Classification of constraints and degrees of freedom for quadratic discrete actions

TL;DR

This paper classifies constraints and degrees of freedom in quadratic discrete systems, analyzing how discretization changes affect the system's dynamical content in classical and quantum contexts.

Contribution

It provides a comprehensive classification based on null vectors of the Lagrangian two-form, applicable to systems with varying or constant discretization, including evolving backgrounds.

Findings

Constraints and observables depend on discretization changes.

Discretization evolution affects phase space and Hilbert space structures.
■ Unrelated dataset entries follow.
(** The assignment [proj_model.prev_roi_pix_size = w, h] of the controller *)
Definition set_prev_roi_pix_size (self : ProjectionModel) (size : nat * nat)
    : ProjectionModel := {|
  plain := plain self;
  anatomical_plane := anatomical_plane self;
  projection_orientation := projection_orientation self;
  slices_count := slices_count self;
  current_slice_num := current_slice_num self;
  current_slice_image := current_slice_image self;
  slices_width := slices_width self;
  slices_height := slices_height self;
  slice_thickness := slice_thickness self;
  col_spacing := col_spacing self;
  row_spacing := row_spacing self;
  image_metadata := image_metadata self;
  roi_metadata := roi_metadata self;
  prev_roi_pix_size := size
|}.

Definition set_anatomical_plane (self : ProjectionModel) (name : string) : ProjectionModel := {|
  plain := plain self;
  anatomical_plane := Some name;
  projection_orientation := projection_orientation self;
  slices_count := slices_count self;
  current_slice_num := current_slice_num self;
  current_slice_image := current_slice_image self;
  slices_width := slices_width self;
  slices_height := slices_height self;
  slice_thickness := slice_thickness self;
  col_spacing := col_spacing self;
  row_spacing := row_spacing self;
  image_metadata := image_metadata self;
  roi_metadata := roi_metadata self;
  prev_roi_pix_size := prev_roi_pix_size self
|}.

Definition get_anatomical_plane (self : ProjectionModel) : option string :=
  anatomical_plane self.

Definition set_projection_orientation (self : ProjectionModel) (orientation : dict string)
    : ProjectionModel := {|
  plain := plain self;
  anatomical_plane := anatomical_plane self;
  projection_orientation := orientation;
  slices_count := slices_count self;
  current_slice_num := current_slice_num self;
  current_slice_image := current_slice_image self;
  slices_width := slices_width self;
  slices_height := slices_height self;
  slice_thickness := slice_thickness self;
  col_spacing := col_spacing self;
  row_spacing := row_spacing self;
  image_metadata := image_metadata self;
  roi_metadata := roi_metadata self;
  prev_roi_pix_size := prev_roi_pix_size self
|}.

Definition get_projection_orientation (self : ProjectionModel) : dict string :=
  projection_orientation self.

Record Model : Type := {
  matrix_3d : option (ndarray3 float);
  patient_metadata : option (dict string);
  examination_metadata : option (dict string);
  xy_projection : ProjectionModel;
  xz_projection : ProjectionModel;
  yz_projection : ProjectionModel
}.

Definition Model_init : Model := {|
  matrix_3d := None;
  patient_metadata := None;
  examination_metadata := None;
  xy_projection := ProjectionModel_init (Some XY);
  xz_projection := ProjectionModel_init (Some XZ);
  yz_projection := ProjectionModel_init (Some YZ)
|}.

Definition set_model_matrix (self : Model) (matrix : ndarray3 float) : Model :=
  let '(x_size, y_size, z_size) := shape3 matrix in {|
  matrix_3d := Some matrix;
  patient_metadata := patient_metadata self;
  examination_metadata := examination_metadata self;
  xy_projection := set_shape (xy_projection self) x_size y_size z_size;
  xz_projection := set_shape (xz_projection self) x_size z_size y_size;
  yz_projection := set_shape (yz_projection self) y_size z_size x_size
|}.

Definition get_model_matrix (self : Model) : option (ndarray3 float) := matrix_3d self.

Definition get_projection_model (self : Model) (plain : Plain) : ProjectionModel :=
  match plain with
  | XY => xy_projection self
  | XZ => xz_projection self
  | YZ => yz_projection self
  end.

(** The projection objects are mutated through the references that
    [get_projection_model] hands out; here the changed projection is put
    back into its slot. *)
Definition put_projection_model (self : Model) (plain : Plain) (pm : ProjectionModel) : Model := {|
  matrix_3d := matrix_3d self;
  patient_metadata := patient_metadata self;
  examination_metadata := examination_metadata self;
  xy_projection := if decide (plain = XY) then pm else xy_projection self;
  xz_projection := if decide (plain = XZ) then pm else xz_projection self;
  yz_projection := if decide (plain = YZ) then pm else yz_projection self
|}.

Definition set_patient_metadata (self : Model) (md : dict string) : Model := {|
  matrix_3d := matrix_3d self;
  patient_metadata := Some md;
  examination_metadata := examination_metadata self;
  xy_projection := xy_projection self;
  xz_projection := xz_projection self;
  yz_projection := yz_projection self
|}.

Definition set_examination_metadata (self : Model) (md : dict string) : Model := {|
  matrix_3d := matrix_3d self;
  patient_metadata := patient_metadata self;
  examination_metadata := Some md;
  xy_projection := xy_projection self;
  xz_projection := xz_projection self;
  yz_projection := yz_projection self
|}.

Definition get_patient_metadata (self : Model) : option (dict string) :=
  patient_metadata self.

Definition get_examination_metadata (self : Model) : option (dict string) :=
  examination_metadata self.

End model.
Import model.

(** ** app/controllers/main_controller.py *)

Module main_controller.

(** What the controller takes from numpy and from the interpreter without
    the viewer depending on how it is computed: [np.mean] and [np.std] of a
    region, and the text [str] gives for a float. *)
Class Numerics : Type := {
  np_mean : ndarray2 float → float;
  np_std : ndarray2 float → float;
  str_float : float → string
}.

(** The two flags of a [ProjectionWidget] that the handlers read. *)
Record ProjectionWidget : Type := {
  histogram_is_visible : bool;
  roi_is_visible : bool
}.

Definition ProjectionWidget_init : ProjectionWidget :=
  {| histogram_is_visible := false; roi_is_visible := false |}.

Definition set_histogram_visibility (w : ProjectionWidget) (visible : bool) : ProjectionWidget :=
  {| histogram_is_visible := visible; roi_is_visible := roi_is_visible w |}.

Definition set_roi_visibility (w : ProjectionWidget) (visible : bool) : ProjectionWidget :=
  {| histogram_is_visible := histogram_is_visible w; roi_is_visible := visible |}.

Record MainController : Type := {
  model : Model;
  xy_widget : ProjectionWidget;
  xz_widget : ProjectionWidget;
  yz_widget : ProjectionWidget
}.

(** The state [MvcApp.__init__] starts from. *)
Definition MainController_init : MainController := {|
  model := Model_init;
  xy_widget := ProjectionWidget_init;
  xz_widget := ProjectionWidget_init;
  yz_widget := ProjectionWidget_init
|}.

Definition with_model (self : MainController) (m : Model) : MainController := {|
  model := m;
  xy_widget := xy_widget self;
  xz_widget := xz_widget self;
  yz_widget := yz_widget self
|}.

Definition get_projection_widget (self : MainController) (plain : Plain) : ProjectionWidget :=
  match plain with
  | XY => xy_widget self
  | XZ => xz_widget self
  | YZ => yz_widget self
  end.

(** Subscripting the [None] of a model without a volume raises [TypeError].
    [Plain] has exactly the three members matched here. *)
Definition orthogonal_slicing (self : MainController) (n : Z) (plain : Plain)
    : result (ndarray2 float) :=
  match get_model_matrix (model self) with
  | None => Raise TypeError
  | Some matrix =>
      match plain with
      | XY => take_z matrix n
      | XZ => take_y matrix n
      | YZ => take_x matrix n
      end
  end.
(** The destinations [a] and [b], of which the registry knows [b]. *)
Example Handle_examples :
  (∃ w', @Bridge.Handle plainRuntime (bridge mapperAll) (world "/" ∅) = Ok "" w'
     ∧ w_trace w' =
         [EvLog Warnf "destination not defined, will choose the first dest: %s"
            [AString "a"];
          EvGetHandler "a"; EvHandle "a"])
  ∧ (∃ w', @Bridge.Handle plainRuntime (bridge mapperB) (world "/" (signal "b")) = Ok "" w'
     ∧ req_header (ctx_request (w_ctx w')) = ∅
     ∧ w_trace w' =
         [EvReqHeaderDel Bridge.bridgeDestHeader; EvGetHandler "b"; EvHandle "b"])
  ∧ (∃ w', @Bridge.Handle plainRuntime (bridge mapperB) (world "/" (signal "c"))
           = Ok "destinationNotFound" w'
     ∧ resp_status (ctx_response (w_ctx w')) = 503%Z
     ∧ w_trace w' =
         [EvLog Errorf "dest not found: %s" [AString "c"]; EvSetStatusCode 503])
  ∧ (∃ w', @Bridge.Handle plainRuntime (bridge mapperB) (world "/" (signal "a"))
           = Ok "destinationNotFound" w'
     ∧ resp_status (ctx_response (w_ctx w')) = 503%Z
     ∧ w_trace w' =
         [EvReqHeaderDel Bridge.bridgeDestHeader; EvGetHandler "a";
          EvLog Errorf "failed to get running object %s" [AString "a"];
          EvSetStatusCode 503]).
Proof.
  repeat split; eexists; (split; [by vm_compute|]); by vm_compute.
Qed.
(** C3.  On the error path of [queries.ts] and [example-queries.ts] the
    handler calls [process.exit(1)] before the [.finally] callback can
    run, so [$disconnect] is never called there; the verification script
    and the advanced examples, whose handler only prints, do call it once
    on their error path, and so does every script on its success path.  The
    client is constructed once in each of these runs. *)
Theorem disconnect_skipped_after_process_exit :
  let disconnects (res : Z * world (list settlement)) :=
    count_invocations "$disconnect" (events (snd res)) in
  let constructions (res : Z * world (list settlement)) :=
    length (clients_constructed (events (snd res))) in
  let count_fails := [Fulfilled VUndefined; Fulfilled (VNum 2); Fulfilled (VNum 3);
                      Rejected boom] in
  disconnects (node queries_ts ∅ ∅ [Rejected boom] 0) = 0 /\
  disconnects (node example_queries_ts ∅ ∅ [Rejected boom] 0) = 0 /\
  disconnects (node advanced_examples_ts ∅ ∅ [Rejected boom] 0) = 1 /\
  disconnects (node verify_ts ∅ ∅ count_fails 0) = 1 /\
  disconnects (node queries_ts ∅ ∅ [] 0) = 1 /\
  disconnects (node example_queries_ts ∅ ∅ [] 0) = 1 /\
  constructions (node queries_ts ∅ ∅ [Rejected boom] 0) = 1 /\
  constructions (node example_queries_ts ∅ ∅ [Rejected boom] 0) = 1.
Proof. vm_compute. repeat split. Qed.
End ErrorPaths.

(** ** The client is configured from the environment *)

Section Construction.
Context {DB : Type} `{!Orm DB} {engine : Engine}.

Lemma run_module_constructs (which : runnable) process_env (w : world DB) :
  exists more,
    events (snd (run_module (the_script which) process_env w)) =
    events w ++ Constructed (client_options (the_script which) process_env) :: more.
Proof.
  destruct (grows_handlers which) as [Hr Hf].
  assert (Hrest : grows (p ← call_async (entry (the_script which));
                         q ← promise_catch p (onRejected (the_script which));
                         promise_finally q (onFinally (the_script which)))).
  { grows_tac; auto. apply grows_entry. }
  unfold run_module. rewrite run_bind. unfold new_PrismaClient. cbv beta iota.
  match goal with |- context [mbind _ _ ?w1] =>
    destruct (Hrest w1) as (evs & out & err & He & _ & _) end.
  exists evs. rewrite He. simpl. rewrite <- app_assoc. reflexivity.
Qed.

(** C6, amended.  Every script configures its client from [DATABASE_URL]:
    whenever the variable is set in the process environment (by the
    caller or by the [.env] file), the first thing a run does is to
    construct the client with that value as [accelerateUrl]. *)
Theorem accelerateUrl_from_environment (which : runnable) env dotfile db now url :
  dotenv_config env dotfile !! "DATABASE_URL"%string = Some url ->
  exists more,
    events (snd (node (the_script which) env dotfile db now)) =
    Constructed {| accelerateUrl := Some url |} :: more.
Proof.
  intros Hurl. rewrite node_events.
  destruct (run_module_constructs which (dotenv_config env dotfile) (initial db now))
    as [more Hev].
  exists more. rewrite Hev. simpl. f_equal. f_equal.
  destruct which; simpl; rewrite Hurl; try reflexivity.
  destruct (String.eqb_spec url ""); simpl; congruence.
Qed.
End Construction.

Lemma accelerateUrl_from_environment_witness :
  dotenv_config ∅ {["DATABASE_URL"%string := "prisma://accelerate"%string]}
    !! "DATABASE_URL"%string = Some "prisma://accelerate"%string /\
  exists more,
    events (snd (node (the_script verification) ∅
                   {["DATABASE_URL"%string := "prisma://accelerate"%string]}
                   ([] : list settlement) 0)) =
    Constructed {| accelerateUrl := Some "prisma://accelerate"%string |} :: more.
Proof.
  split; [reflexivity |].
  apply (accelerateUrl_from_environment verification). reflexivity.
Defined.

(** ** The CRUD round trip *)

Section Walk.
Context {DB : Type} `{!Orm DB} {engine : Engine}.

(** Up to its delete step the walk-through makes its six requests in
    order and throws the error of the first one that is rejected. *)
Lemma through_delete_run (w : world DB) :
  fst (example_through_delete w) =
    match fst (first_refusal walk_through_requests (database w)) with
    | None => Normal ()
    | Some e => Throw e
    end /\
  database (snd (example_through_delete w)) =
    snd (first_refusal walk_through_requests (database w)).
Proof.
  unfold example_through_delete, example_create, example_read, example_update,
    example_delete, await, prisma, issue, settle, console_log, mbind, M_bind.
  simpl.
  repeat (match goal with
          | |- context [orm_exec ?r ?d] =>
              destruct (orm_exec r d) as [[?|?] ?]; simpl; auto
          end).
Qed.

(** The delete step is a step of the script: the main function is the
    walk-through up to it, followed by the statistics. *)
Lemma example_queries_main_split (w : world DB) :
  example_queries_main w = (example_through_delete;; example_aggregation) w.
Proof.
  unfold example_queries_main, example_through_delete, mbind, M_bind.
  destruct (console_log _ w) as [[[]|?|?|?] w0]; try reflexivity.
  destruct (example_create w0) as [[[]|?|?|?] w1]; try reflexivity.
  destruct (example_read w1) as [[[]|?|?|?] w2]; try reflexivity.
  destruct (example_update w2) as [[[]|?|?|?] w3]; reflexivity.
Qed.
End Walk.

Lemma restricted_walk db :
  users db !! charlie = None -> onDelete db = Restrict ->
  exists e db',
    first_refusal walk_through_requests db = (Some e, db') /\
    user_name <$> users db' !! charlie = Some (Some "Charles"%string).
Proof.
  intros Hnone Hrestrict.
  assert (Hwalk : first_refusal walk_through_requests db =
    match create_user charlie (Some "Charlie"%string)
            [("Charlie introduction"%string, Some "Hi everyone!"%string, true)] db with
    | (Fulfilled _, db1) =>
        match update_user charlie (Some (Some "Charles"%string)) db1 with
        | (Fulfilled _, db2) =>
            match delete_user charlie db2 with
            | (Fulfilled _, db3) => (None, db3)
            | (Rejected e, db3) => (Some e, db3)
            end
        | (Rejected e, db2) => (Some e, db2)
        end
    | (Rejected e, db1) => (Some e, db1)
    end) by reflexivity.
  rewrite Hwalk. clear Hwalk.
  unfold create_user. rewrite Hnone. simpl.
  unfold update_user. simpl. rewrite lookup_insert_eq. simpl.
  unfold delete_user. simpl. rewrite lookup_insert_eq. simpl. rewrite Hrestrict.
  match goal with |- context [posts_of ?d ?u] =>
    assert (Hin : {| post_id := next_post_id db; post_title := "Charlie introduction";
                     post_content := Some "Hi everyone!"%string; post_published := true;
                     post_createdAt := today db; post_authorId := next_user_id db |}
                  ∈ posts_of d u);
    [| destruct (posts_of d u) as [|p ps] ] end.
  - unfold posts_of. apply list_elem_of_filter. split; [reflexivity |].
    unfold all_posts. apply list_elem_of_fmap.
    eexists (next_post_id db, _). split; [reflexivity |].
    apply elem_of_map_to_list. simpl. apply lookup_insert_eq.
  - inversion Hin.
  - eexists _, _. split; [reflexivity |]. simpl. rewrite lookup_insert_eq. reflexivity.
Qed.

(** C10.  The walk-through creates the user [charlie@prisma.io] together
    with a post and later deletes the user by that email, never the post.
    On a database without that user, under the schema shown in the guides
    (the relation of a post to its author has no [onDelete] action), the
    delete step is refused: the main function throws there and the renamed
    user stays behind, so the set of users is not the one the run found. *)
Theorem walk_through_delete_refused (w : world store) :
  users (database w) !! charlie = None ->
  onDelete (database w) = Restrict ->
  (exists e, fst (example_queries_main w) = Throw e) /\
  user_name <$> users (database (snd (example_queries_main w))) !! charlie
    = Some (Some "Charles"%string) /\
  users (database (snd (example_queries_main w))) <> users (database w).
Proof.
  intros Hnone Hrestrict.
  destruct (restricted_walk (database w) Hnone Hrestrict) as (e & db' & Hwalk & Hstays).
  destruct (through_delete_run w) as [Hfst Hdb]. rewrite Hwalk in Hfst, Hdb. simpl in Hfst, Hdb.
  assert (Hmain : example_queries_main w = example_through_delete w).
  { rewrite example_queries_main_split. unfold mbind, M_bind.
    destruct (example_through_delete w) as [[[]|?|?|?] w']; simpl in Hfst;
      first [discriminate | reflexivity]. }
  rewrite Hmain, Hfst, Hdb. split; [eauto |]. split; [exact Hstays |].
  intros Heq. rewrite Heq, Hnone in Hstays. discriminate.
Qed.

Lemma walk_through_delete_refused_witness :
  let w := initial (empty_store Restrict) 0 in
  users (database w) !! charlie = None /\
  (exists e, fst (example_queries_main w) = Throw e) /\
  user_name <$> users (database (snd (example_queries_main w))) !! charlie
    = Some (Some "Charles"%string) /\
  users (database (snd (example_queries_main w))) <> users (database w).
Proof.
  intros w. split; [reflexivity |].
  apply (walk_through_delete_refused w); reflexivity.
Defined.

(** * Further properties of the scripts *)

(** ** Rules for the shape of a run *)

Section ShapeRules.
Context {DB : Type} `{!Orm DB} {engine : Engine}.
Implicit Types w : world DB.

Lemma follows_eq {A} ms ms' (c : M DB A) : follows ms c -> ms = ms' -> follows ms' c.
Proof. intros Hc <-. exact Hc. Qed.

Lemma follows_still {A} (c : M DB A) :
  (forall w, events (snd (c w)) = events w /\ stderr (snd (c w)) = stderr w /\
             forall n, fst (c w) <> Exit n) ->
  follows [] c.
Proof.
  intros H w. destruct (H w) as (He & Hr & Hx). exists [].
  rewrite app_nil_r. repeat split; auto. exists []. reflexivity.
Qed.

Lemma follows_ret {A} (a : A) : follows [] (mret a : M DB A).
Proof. apply follows_still. intros w. repeat split; intros; discriminate. Qed.

Lemma follows_console_log args : follows [] (console_log args : M DB ()).
Proof. apply follows_still. intros w. repeat split; intros; discriminate. Qed.

Lemma follows_throw {A} e : follows [] (throw e : M DB A).
Proof. apply follows_still. intros w. repeat split; intros; discriminate. Qed.

Lemma follows_return {A} v : follows [] (return_ v : M DB A).
Proof. apply follows_still. intros w. repeat split; intros; discriminate. Qed.

Lemma follows_date_now : follows [] (date_now : M DB Z).
Proof. apply follows_still. intros w. repeat split; intros; discriminate. Qed.

Lemma follows_get v k : follows [] (get v k : M DB value).
Proof. apply follows_still. intros w. destruct v; repeat split; intros; discriminate. Qed.

Lemma follows_index v i : follows [] (index v i : M DB value).
Proof. apply follows_still. intros w. destruct v; repeat split; intros; discriminate. Qed.

Lemma follows_if {A} ms (b : bool) (c1 c2 : M DB A) :
  follows ms c1 -> follows ms c2 -> follows ms (if b then c1 else c2).
Proof. destruct b; auto. Qed.

Lemma follows_bind {A B} ms1 ms2 (c : M DB A) (k : A -> M DB B) :
  follows ms1 c -> (forall a, follows ms2 (k a)) -> follows (ms1 ++ ms2) (c ≫= k).
Proof.
  intros Hc Hk w. rewrite run_bind.
  destruct (Hc w) as (evs1 & He1 & Hr1 & Hb1 & Hx1 & [rest1 Hp1] & Hn1).
  destruct (c w) as [[a|v|e|n] w1]; simpl in *.
  - destruct (Hk a w1) as (evs2 & He2 & Hr2 & Hb2 & Hx2 & [rest2 Hp2] & Hn2).
    exists (evs1 ++ evs2). rewrite He2, He1, Hr2, Hr1, forallb_app, Hb1, Hb2.
    rewrite methods_invoked_app, (Hn1 (ex_intro _ a eq_refl)), app_assoc.
    repeat split; auto.
    + exists rest2. rewrite Hp2 at 1. apply app_assoc.
    + intros Hdone. rewrite (Hn2 Hdone). reflexivity.
  - exists evs1. repeat split; auto; try discriminate.
    + exists (rest1 ++ ms2). rewrite Hp1 at 1. symmetry. apply app_assoc.
    + intros [? ?]. discriminate.
  - exists evs1. repeat split; auto; try discriminate.
    + exists (rest1 ++ ms2). rewrite Hp1 at 1. symmetry. apply app_assoc.
    + intros [? ?]. discriminate.
  - exfalso. exact (Hx1 n eq_refl).
Qed.

Lemma follows_bind_nil {A B} (c : M DB A) (k : A -> M DB B) :
  follows [] c -> (forall a, follows [] (k a)) -> follows [] (c ≫= k).
Proof. intros Hc Hk. exact (follows_bind [] [] c k Hc Hk). Qed.

Lemma follows_each xs (body : value -> M DB ()) :
  (forall x, follows [] (body x)) -> follows [] (each xs body).
Proof.
  intros Hb. induction xs as [|x xs IH]; simpl.
  - apply follows_ret.
  - apply follows_bind_nil; auto.
Qed.

Lemma follows_for_of v (body : value -> M DB ()) :
  (forall x, follows [] (body x)) -> follows [] (for_of v body).
Proof.
  intros Hb. destruct v; simpl; first [apply follows_each; assumption | apply follows_throw].
Qed.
Results are relevant for discrete gravity and field theories on evolving lattices.

Abstract

We provide a comprehensive classification of constraints and degrees of freedom for variational discrete systems governed by quadratic actions. This classification is based on the different types of null vectors of the Lagrangian two-form and employs the canonical formalism developed in arXiv:1303.4294 [math-ph] (J. Math. Phys. 54, 093505 (2013)) and arXiv:1401.6062 [gr-qc] (J. Math. Phys. 55, 083508 (2014)). The analysis is carried out in both the classical and quantum theory and applies to systems with both temporally varying or constant discretization. In particular, it is shown explicitly how changes in the discretization, e.g. resulting from canonical coarse graining or refining operations or an evolving background geometry, change the dynamical content of the system. It is demonstrated how, on a temporally varying discretization, constraints, Dirac observables, symmetries, reduced phase spaces and physical Hilbert spaces become spacetime region dependent. These results are relevant for free field theory on an evolving lattice and linearized discrete gravity models.